Friday, March 31, 2006

Some Reflections offered to the House of Bishops of ECUSA
29 March 2006
From the Bishop of Exeter: The Presiding Bishop of the Episcopal Church in America invited the Archbishop of Canterbury to send an English Bishop to attend the Episcopal Church House of Bishops meeting at Kanuga in North Carolina.

I was invited by the Archbishop of Canterbury to attend and was asked by the Presiding Bishop to spend a week listening to the assembled Bishops, and then to offer some reflections setting what I had heard and experienced within an Anglican Communion context and offering a personal perspective of a Bishop of the Church of England.

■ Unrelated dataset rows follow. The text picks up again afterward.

(** The bucket [update] builds for one entry at time [now]. *)
Definition fresh (conf : BucketConf) (now : Q) : TokenBucket :=
  new_bucket (PyQ.int (default 10%Q (conf_capacity conf)))
    (default 5%Q (conf_refill conf)) now.

(** Every (key, entry) of a configuration, in iteration order. *)
Definition entries (config : Config) : list (string * BucketConf) :=
  flat_map (fun ec => map (fun e => (_key (fst ec) (fst e), snd e)) (snd ec))
    config.

Definition conf_keys (config : Config) : list string :=
  map fst (entries config).

(** An exchange name without the separator of [_key]. *)
Fixpoint no_colon (s : string) : bool :=
  match s with
  | EmptyString => true
  | String c s' => negb (Ascii.eqb c ":"%char) && no_colon s'
  end.

(** A configuration as JSON gives it: a dictionary of dictionaries (no key
    twice at either level), the exchange names free of colons. *)
Definition dict_of_dicts (config : Config) : Prop :=
  NoDup (map fst config)
  /\ Forall (fun ec => no_colon (fst ec) = true /\ NoDup (map fst (snd ec)))
       config.


End LimiterSpec.

(** ** The panel's vocabulary *)

Module PanelSpec.
Local Open Scope Q_scope.


(** The percentile the handler computes: the element at the index nearest
    to [p·(n - 1)], counting from zero, ties going to the even index. *)
Definition nearest_index (sorted : list Q) (p : Q) : option Q :=
  match sorted with
  | [] => None
  | _ =>
      let idx := PyQ.round (p * inject_Z (Z.of_nat (length sorted) - 1)) in
      Some (nth (Z.to_nat idx) sorted 0)
  end.


(** A greedy fill: each level gives [min(remaining, qty)]; the quote spent
    and the base filled are the sums over the levels. *)
Fixpoint greedy (levels : list (Q * Q)) (remaining : Q) : Q * Q :=
  match levels with
  | [] => (0, 0)
  | (price, qty) :: rest =>
      let take := Qmin remaining qty in
      let '(quote, filled) := greedy rest (remaining - take) in
      (take * price + quote, take + filled)
  end.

In consultation with the Presiding Bishop's office, I am making public what I said as follows:

Some Reflections offered to the House of Bishops of ECUSA
Kanuga N.C.
22nd March 2006

It has been really good to be with you this week and I do thank you for your invitation. This is my first visit to the USA, and so means a great deal to me. Visiting here has been on my ‘to do’ list for years now and I have felt increasingly disabled by having no direct experience of American culture so dominant an influence is it in the world today. I do wonder to what extent Americans recognise and understand just how great this dominance and influence really is.

So thank you, thank you for your warm hospitality and for the generous way you have taken me into your life corporately and opened your hearts to me individually. That has been a great privilege.

May I also bring you greetings most especially from the Archbishop of Canterbury who specifically asked me to bring you this message and assure you of his own prayers for you this week and in the run up to General convention. I also bring you the greetings and prayers of my own Diocese of Exeter.

Although this is my first trip across the pond, I have travelled extensively in other directions and know a number of other parts of the Anglican Communion very well. I worked for three years in Nigeria; My own Diocese has strong companion links with the Diocese of Cyprus and the Gulf, and Thika in Kenya; As a Trustee of Christian Aid I have travelled frequently in the Middle East, and as Chairman of the Melanesian Mission in the UK I have over the past 10-12 years come to have a very good knowledge of the Church in Australasia and the South Pacific. Inevitably this experience gives me a particular set of filters, and contexts, through which I view a number of the issues facing our communion at the present time.